When your ideal customer has seen your work, you try to find a way to continue the conversation: to carry on flirting. So you invite her to leave a way to get in touch. Having a newsletter sign-up box or an invitation to read more in exchange for an email address is a good way to do that. In sales-speak, at this point, she becomes a “lead.” She’s hopped into the hopper at the top of your sales pipeline. But don’t act all overbearing at this stage: not cool.

Next comes the leap of faith—the bit where you actually ask her out. Be brave! Don’t be weird! If you’ve got the perfect offer for her, use your customer relationship management (CRM) tools to get in touch. Let her know what you’ve got in the pipeline, and email her any information she needs. Then leave her alone. And hope for that first magical point of contact—the moment she buys something.

Finally, just because you’ve got her doesn’t mean you should lose interest. You have to delight your customer. Use surveys, more tailored content and social media to give her reasons to stay in love with you—and to tell all her friends how great you are.

I’m sorry to say, dear reader, that you’re being inbound-marketed to right now. Except for this sentence, nothing in this post mentions my own software product, Consonance, or my publishing company, Snowbooks. But I’m writing this article so that you’ve heard from me—so that you know the sorts of things that I think.

I’m writing it so that when, in the far-distant future, you decide you need a book about steampunk Martians or an enterprise title management system (or both! It could happen!) and you come across my books or software by searching for “title management software” or “steampunk Martians,” I won’t be a completely unknown quantity to you. I’ll be that nice lady who wrote that blog post about that thing that you read that time. There’ll be a familiarity, a nascent trust—the foundations of a relationship.

In fact, if you do it right, decent inbound marketing can actually nullify your competitors’ discoverability efforts. When your customer is ready to buy, she’ll know who to come to—direct, skipping the search stage entirely.

More likely, she’ll still search—but which of the search results is she more favorably inclined toward right from the get-go? The nice author or publisher whose blog she reads, or the faceless company that comes up on Google? I know, I know, your products are unique. But in a tossup between buying your book about bees and OtherCo’s book about bees, you’ve put yourself in a great position if she’s been enjoying your bee-keeping tips for the last six months.

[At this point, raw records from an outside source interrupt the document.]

(* ===== verification/Slice.v ===== *)
(** * Slice ([include/rocksutil/slice.h])

    A [Slice] is a pointer into storage owned by somebody else and a length.
    The functions of this file read the bytes it refers to and never write
    them, so a [Slice] is modelled by those bytes, [data_[0 .. size_)]. *)

From S2P Require Import Prelude.
From Stdlib Require Import Strings.Byte.

Definition Slice : Type := list byte.

Definition size (s : Slice) : Z := zlen s.
Definition empty (s : Slice) : bool := size s =? 0.

(** [operator[]], with its assertion. *)
Definition slice_index (s : Slice) (n : Z) : outcome byte :=
  _ ← assert_that (n <? size s);
  mret (znth x00 s n).

Definition remove_prefix (s : Slice) (n : Z) : outcome Slice :=
  _ ← assert_that (n <=? size s);
  mret (zdrop n s).

Definition remove_suffix (s : Slice) (n : Z) : outcome Slice :=
  _ ← assert_that (n <=? size s);
  mret (ztake (size s - n) s).

(** [memcmp(p, q, n)] of the C library, on the first [n] bytes: negative, zero or
    positive with the first difference, the bytes read as [unsigned char]. *)
Fixpoint memcmp (p q : list byte) (n : nat) : Z :=
  match n, p, q with
  | S n', a :: p', b :: q' =>
      if b2z a <? b2z b then -1
      else if b2z b <? b2z a then 1
      else memcmp p' q' n'
  | _, _, _ => 0
  end.

Definition starts_with (s x : Slice) : bool :=
  (size x <=? size s) && (memcmp s x (length x) =? 0).

Definition ends_with (s x : Slice) : bool :=
  (size x <=? size s) && (memcmp (zdrop (size s - size x) s) x (length x) =? 0).

(** [operator==] and [operator!=] *)
Definition slice_eq (x y : Slice) : bool :=
  (size x =? size y) && (memcmp x y (length x) =? 0).
Definition slice_ne (x y : Slice) : bool := negb (slice_eq x y).

Definition compare (s b : Slice) : Z :=
  let min_len := if size s <? size b then length s else length b in
  let r := memcmp s b min_len in
  if r =? 0 then
    if size s <? size b then -1
    else if size b <? size s then 1
    else r
  else r.

(** The loop of [difference_offset], at offset [off]. *)
Fixpoint difference_offset_from (off : Z) (s b : Slice) : Z :=
  match s, b with
  | x :: s', y :: b' =>
      if bool_decide (x = y) then difference_offset_from (off + 1) s' b' else off
  | _, _ => off
  end.
Definition difference_offset (s b : Slice) : Z := difference_offset_from 0 s b.

(** ** Lemmas *)

Lemma memcmp_refl p n : memcmp p p n = 0.
Proof.
  revert p; induction n as [|n IH]; intros [|a p]; simpl; auto.
  rewrite Z.ltb_irrefl. auto.
Qed.

(** [memcmp] is zero exactly on equal prefixes. *)
Lemma memcmp_zero p q n :
  (n <= length p)%nat -> (n <= length q)%nat ->
  memcmp p q n = 0 <-> take n p = take n q.
Proof.
  revert p q; induction n as [|n IH]; intros [|a p] [|b q] Hp Hq; simpl in *;
    try lia; try done.
  destruct (Z.ltb_spec (b2z a) (b2z b)) as [?|?].
  { split; [done|]. intros [= -> _]. lia. }
  destruct (Z.ltb_spec (b2z b) (b2z a)) as [?|?].
  { split; [done|]. intros [= -> _]. lia. }
  assert (a = b) as -> by (apply b2z_inj; lia).
  rewrite IH by lia. split; [by intros ->|]. by intros [= ->].
Qed.

Lemma slice_eq_spec x y : slice_eq x y = true <-> x = y.
Proof.
  unfold slice_eq, size, zlen. split.
  - intros H. apply andb_prop in H as [H1 H2].
    apply Z.eqb_eq in H1, H2. apply Nat2Z.inj in H1.
    apply memcmp_zero in H2; [|lia..]. by rewrite take_ge, H1, take_ge in H2.
  - intros ->. by rewrite Z.eqb_refl, memcmp_refl.
Qed.

Lemma starts_with_spec s x : starts_with s x = true <-> exists t, s = x ++ t.
Proof.
  unfold starts_with, size, zlen. split.
  - intros H. apply andb_prop in H as [H1 H2].
    apply Z.leb_le in H1. apply Z.eqb_eq, memcmp_zero in H2; [|lia..].
    exists (drop (length x) s). rewrite (take_ge x) in H2 by lia.
    by rewrite <- H2 at 1; rewrite take_drop.
  - intros [t ->]. apply andb_true_intro. split.
    + apply Z.leb_le. rewrite length_app. lia.
    + apply Z.eqb_eq, memcmp_zero; [rewrite ?length_app; lia..|].
      by rewrite take_app_length, take_ge.
Qed.

(** The three-way lexicographic comparison of byte strings. *)
Fixpoint lex (p q : list byte) : comparison :=
  match p, q with
  | [], [] => Eq
  | [], _ :: _ => Lt
  | _ :: _, [] => Gt
  | a :: p', b :: q' =>
      match b2z a ?= b2z b with Eq => lex p' q' | c => c end
  end.

Definition sgn_of (c : comparison) : Z :=
  match c with Eq => 0 | Lt => -1 | Gt => 1 end.

(** [compare] computes the lexicographic order of the bytes. *)
Lemma compare_lex s b : compare s b = sgn_of (lex s b).
Proof.
  unfold compare, size. revert b.
  induction s as [|x s IH]; intros [|y b]; try done.
  rewrite !zlen_cons. specialize (IH b). simpl lex.
  assert (memcmp (x :: s) (y :: b)
            (if 1 + zlen s <? 1 + zlen b then length (x :: s) else length (y :: b)) =
          memcmp (x :: s) (y :: b)
            (S (if zlen s <? zlen b then length s else length b))) as ->.
  { replace (1 + zlen s <? 1 + zlen b) with (zlen s <? zlen b) by lia.
    by destruct (zlen s <? zlen b). }
  simpl memcmp. replace (1 + zlen s <? 1 + zlen b) with (zlen s <? zlen b) by lia.
  replace (1 + zlen b <? 1 + zlen s) with (zlen b <? zlen s) by lia.
  destruct (Z.compare_spec (b2z x) (b2z y)) as [->|?|?].
  - by rewrite Z.ltb_irrefl.
  - by replace (b2z x <? b2z y) with true by lia.
  - replace (b2z x <? b2z y) with false by lia.
    by replace (b2z y <? b2z x) with true by lia.
Qed.

Lemma lex_eq p q : lex p q = Eq <-> p = q.
Proof.
  revert q; induction p as [|a p IH]; intros [|b q]; simpl; try done.
  destruct (Z.compare_spec (b2z a) (b2z b)) as [E|?|?].
  - apply b2z_inj in E as ->. rewrite IH. naive_solver.
  - split; [done|]. intros [= -> _]. lia.
  - split; [done|]. intros [= -> _]. lia.
Qed.

Lemma lex_antisym p q : lex q p = CompOpp (lex p q).
Proof.
  revert q; induction p as [|a p IH]; intros [|b q]; simpl; try done.
  rewrite (Z.compare_antisym (b2z a) (b2z b)).
  destruct (b2z a ?= b2z b); simpl; auto.
Qed.

Lemma lex_trans p q r : lex p q <> Gt -> lex q r <> Gt -> lex p r <> Gt.
Proof.
  revert q r; induction p as [|a p IH]; intros [|b q] [|c r]; simpl; try done.
  destruct (Z.compare_spec (b2z a) (b2z b)) as [E1|E1|E1];
    destruct (Z.compare_spec (b2z b) (b2z c)) as [E2|E2|E2];
    destruct (Z.compare_spec (b2z a) (b2z c)) as [E3|E3|E3]; try done; try lia; eauto.
Qed.

Lemma difference_offset_from_spec off s b :
  exists n, difference_offset_from off s b = off + Z.of_nat n /\
    take n s = take n b /\ (n <= length s)%nat /\ (n <= length b)%nat /\
    (forall x y, s !! n = Some x -> b !! n = Some y -> x <> y).
Proof.
  revert off b; induction s as [|x s IH]; intros off [|y b]; simpl.
  1-3: exists 0%nat; split_and!; simpl; [lia|done|lia|lia|done].
  case_bool_decide as E.
  - subst. destruct (IH (off + 1) b) as (n & Hn & H1 & H2 & H3 & H4).
    exists (S n). split_and!; simpl; [lia|by rewrite H1|lia|lia|done].
  - exists 0%nat. split_and!; simpl; [lia|done|lia|lia|]. naive_solver.
Qed.

(** ** Properties *)

(** [Slice::compare] is a total order on byte strings: zero exactly on equal
    slices, antisymmetric and transitive, and it agrees with [operator==]. *)
Theorem compare_total_order :
  (forall x y, compare x y = 0 <-> x = y) /\
  (forall x y, compare y x = - compare x y) /\
  (forall x y z, compare x y <= 0 -> compare y z <= 0 -> compare x z <= 0) /\
  (forall x y, slice_eq x y = true <-> compare x y = 0).
Proof.
  setoid_rewrite compare_lex. split_and!.
  - intros x y. rewrite <- lex_eq. by destruct (lex x y).
  - intros x y. rewrite (lex_antisym x y). by destruct (lex x y).
  - intros x y z H1 H2.
    assert (lex x z <> Gt) as H.
    { apply (lex_trans x y z); [destruct (lex x y)|destruct (lex y z)]; simpl in *; lia || done. }
    destruct (lex x z); simpl in *; congruence || lia.
  - intros x y. rewrite slice_eq_spec, <- lex_eq. by destruct (lex x y).
Qed.
(** One turn of the loop: end the block if needed, emit what fits, go on. *)
Lemma AddRecord_turn fuel w ptr begin :
  writer_inv w ->
  let c := writer_cfg w in
  let n := Z.min (zlen ptr) (kBlockSize - block_offset_ (roll w) - header_size c) in
  let t := frag_type (recyclable c) begin (zlen ptr =? n) in
  AddRecord_loop (S fuel) w ptr begin =
    let '(s, d) := emit_to (dest_ (roll w)) (phys_header c t (ztake n ptr)) (ztake n ptr) in
    let w2 := mkWriter d (block_offset_ (roll w) + header_size c + n) (log_number_ w)
                (recycle_log_files_ w) (type_crc_ w) in
    if ok s && (0 <? zlen (zdrop n ptr)) then AddRecord_loop fuel w2 (zdrop n ptr) false
    else Ret (s, w2).
Proof.
  intros Hinv c n t. destruct (roll_spec w Hinv) as (Hinv1 & Hc & Hl & Hr & Ht & Hs).
  destruct Hinv as [Ho _]. pose proof (header_size_bounds c) as Hh.
  cbn [AddRecord_loop]. cbv zeta.
  rewrite swrap_small by (unfold kBlockSize in *; lia). rewrite assert_true by lia.
  change (if recycle_log_files_ w then kRecyclableHeaderSize else kHeaderSize)
    with (header_size c).
  match goal with |- (?m ≫= ?k) = _ => replace m with (Ret (roll w)) end.
  2: { unfold roll. fold c. destruct (_ <? header_size c) eqn:E; [|done].
       destruct (Z.ltb_spec 0 (kBlockSize - block_offset_ w)); [|done].
       rewrite assert_true by lia. unfold trailer_literal. rewrite ztake_zrep, Z.min_l by lia.
       by destruct (dest_append _ _). }
  bret. destruct Hinv1 as [Ho1 Ht1].
  rewrite swrap_small by (unfold kBlockSize in *; lia). rewrite assert_true by (unfold c; lia).
  rewrite u64_small by (unfold kBlockSize in *; unfold c in *; lia).
  assert ((if zlen ptr <? kBlockSize - block_offset_ (roll w) - header_size c then zlen ptr
           else kBlockSize - block_offset_ (roll w) - header_size c) = n) as ->
    by (unfold n; destruct (Z.ltb_spec (zlen ptr) (kBlockSize - block_offset_ (roll w) - header_size c)); lia).
  rewrite Hr. fold (frag_type (recycle_log_files_ w) begin (zlen ptr =? n)).
  change (frag_type (recycle_log_files_ w)) with (frag_type (recyclable c)). fold t.
  rewrite EmitPhysicalRecord_spec; [|done|unfold n, c in *; zlen_pos; lia
    |rewrite Hc; unfold n, c in *; lia|rewrite Hr; apply frag_type_legacy].
  rewrite Hc, Hl, Hr, Ht. fold c. by destruct (emit_to _ _ _) as [s d].
Qed.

Inbound marketing is so much better than the two alternatives: shouty “outbound” marketing and no marketing at all. This is something many publishers and authors grasp, but in the race to get the word about all your great content, lapses are easy to make.

So think of the inbound approach as a narrowing of focus in order to produce more reliable results. Want to attract the right visitors to that online shop you’ve gone to the bother of creating? Inbound marketing is the best way to spark up a meaningful, fruitful relationship with customers who love what you’re doing.